Man begreift nicht den hohen moralischen Wert, den ein nach richtigen Grund¬
sätzen eingerichtetes Volksheer hat. Man hat keine Ahnung davon, daß es eine
Schule des Gehorsams, der höchsten militärischen Tugend ist. Man hat aus
der angeblichen „Schlacht bei Dorking," so viel Aufsehen sie machte, und aus
den wirklichen Niederlagen der amerikanischen Milizen im Sezessionskriege nicht
gelernt, daß diese Truppen regulären Soldaten niemals gewachsen sein, niemals
die Übung und den Halt von solchen haben können. Und wo man das ahnt,
sträubt man sich gegen die Wahrheit und redet sich in Hitze gegen den „Mili¬
tarismus," der die Freiheit des Landes bedrohen soll. Daran würde allerdings
etwas Wahres sein, wenn der Parlamentarismus, die Herrschaft der Parteien,
von denen heute die eine, morgen die andre obenauf ist und das Staatsruder
dreht, gleichbedeutend mit der wahren Freiheit wäre. Das Militär soll eine
Einrichtung sein, welche jederzeit von den Bewilligungen der Volksvertretung
abhängt, und es ist das seit zwei Jahrhunderten auch so gehalten worden und
sogar in der Mutiny Bill gesetzlich ausgeprägt. Die Regierung soll im Heere
kein starkes und stehendes Werkzeug zur Ausführung ihres Willens haben; denn
sie könnte es einmal zur Schmälerung der Macht des Parlaments benutzen.

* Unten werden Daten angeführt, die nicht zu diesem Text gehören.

Lemma flat_load_keeps_the_last_record_witness :
  JSMap.get (Some 2)
    (Flat.vertices (snd (Flat.load [JSONobject (rangeVertex 2 1 1 1 5); Blank;
                                     JSONobject (rangeVertex 2 7 1 7 5)]
                                    Flat.newBackend)))
  = Some (rangeVertex 2 7 1 7 5).
Proof.
  exact (proj1 (flat_load_keeps_the_last_record
                  [JSONobject (rangeVertex 2 1 1 1 5); Blank;
                   JSONobject (rangeVertex 2 7 1 7 5)]
                  Flat.newBackend _ eq_refl (Some 2))).
Defined.

(** X16. In the flat backend the loop that looks for the range of a
    reference query has no break: the range it ends with is the last one,
    in the order of the contains edge, whose bounds hold the position.  It
    is the vertex stored under an id that the contains edge names, the
    position is within it, and the position is within no vertex named
    later. *)
Theorem flat_findRange_last_match this position rangeIds range :
  Flat.findRange this position rangeIds None = Normal (Some range) ->
  exists earlier rangeId later,
    rangeIds = (earlier ++ rangeId :: later)%list
    /\ JSMap.get (Some rangeId) (Flat.vertices this) = Some range
    /\ withinRange position range = Normal true
    /\ forall rangeId' range',
         rangeId' ∈ later ->
         JSMap.get (Some rangeId') (Flat.vertices this) = Some range' ->
         withinRange position range' = Normal false.
Proof.
  cut (forall rangeVertex,
         Flat.findRange this position rangeIds rangeVertex = Normal (Some range) ->
         (rangeVertex = Some range
          /\ forall rangeId' range',
               rangeId' ∈ rangeIds ->
               JSMap.get (Some rangeId') (Flat.vertices this) = Some range' ->
               withinRange position range' = Normal false)
         \/ exists earlier rangeId later,
              rangeIds = (earlier ++ rangeId :: later)%list
              /\ JSMap.get (Some rangeId) (Flat.vertices this) = Some range
              /\ withinRange position range = Normal true
              /\ forall rangeId' range',
                   rangeId' ∈ later ->
                   JSMap.get (Some rangeId') (Flat.vertices this) = Some range' ->
                   withinRange position range' = Normal false).
  { intros Hcut H. by destruct (Hcut None H) as [[[=] _]|?]. }
  induction rangeIds as [|rangeId rest IH]; intros rangeVertex; cbn [Flat.findRange].
  - intros [= ->]. left. split; [done|]. intros ?? Hin. by apply elem_of_nil in Hin.
  - destruct (JSMap.get _ _) as [r|] eqn:Hg; [|discriminate].
    intros H. apply bind_Normal_inv in H as (inside & Hw & H).
    destruct (IH _ H) as [[Heq Hlater]|(earlier & i & later & -> & ? & ? & ?)].
    + destruct inside.
      * injection Heq as ->. right. exists [], rangeId, rest. done.
      * left. split; [done|].
        intros i r' [->|Hin]%elem_of_cons Hg'; [|by eapply Hlater].
        rewrite Hg in Hg'. by injection Hg' as <-.
    + right. exists (rangeId :: earlier), i, later. done.
Qed.

Lemma flat_findRange_last_match_witness :
  exists earlier rangeId later,
    [2; 8] = (earlier ++ rangeId :: later)%list
    /\ JSMap.get (Some rangeId)
         (Flat.vertices
            {| Flat.vertices := [(Some 2, rangeVertex 2 1 1 9 9);
                                 (Some 8, rangeVertex 8 1 1 1 5)];
               Flat.edges := [] |}) = Some (rangeVertex 8 1 1 1 5)
    /\ withinRange {| line := 1; character := 1 |} (rangeVertex 8 1 1 1 5) = Normal true
    /\ forall rangeId' range',
         rangeId' ∈ later ->
         JSMap.get (Some rangeId')
           (Flat.vertices
              {| Flat.vertices := [(Some 2, rangeVertex 2 1 1 9 9);
                                   (Some 8, rangeVertex 8 1 1 1 5)];
                 Flat.edges := [] |}) = Some range' ->
         withinRange {| line := 1; character := 1 |} range' = Normal false.
Proof.
  exact (flat_findRange_last_match
           {| Flat.vertices := [(Some 2, rangeVertex 2 1 1 9 9);
                                (Some 8, rangeVertex 8 1 1 1 5)];
              Flat.edges := [] |}
           {| line := 1; character := 1 |} [2; 8] (rangeVertex 8 1 1 1 5) eq_refl).
Defined.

Das letztere muß sein Steuerbewilligungsrecht auch auf dieses Gebiet erstrecken;
denn es hält damit die Regierung, die auch in England von dem herrschenden
Liberalismus als ein gefährliches, möglichst einzuschränkendes und kurzzuhaltendes
Wesen angesehen und behandelt wird, weil — je nun, weil sie eben regiert, an
der Kette, und es kann sich damit beim Volke durch Sparsamkeit empfehlen
und, was der nächste Gedanke ist, davon Erneuerung seiner Mandate hoffen.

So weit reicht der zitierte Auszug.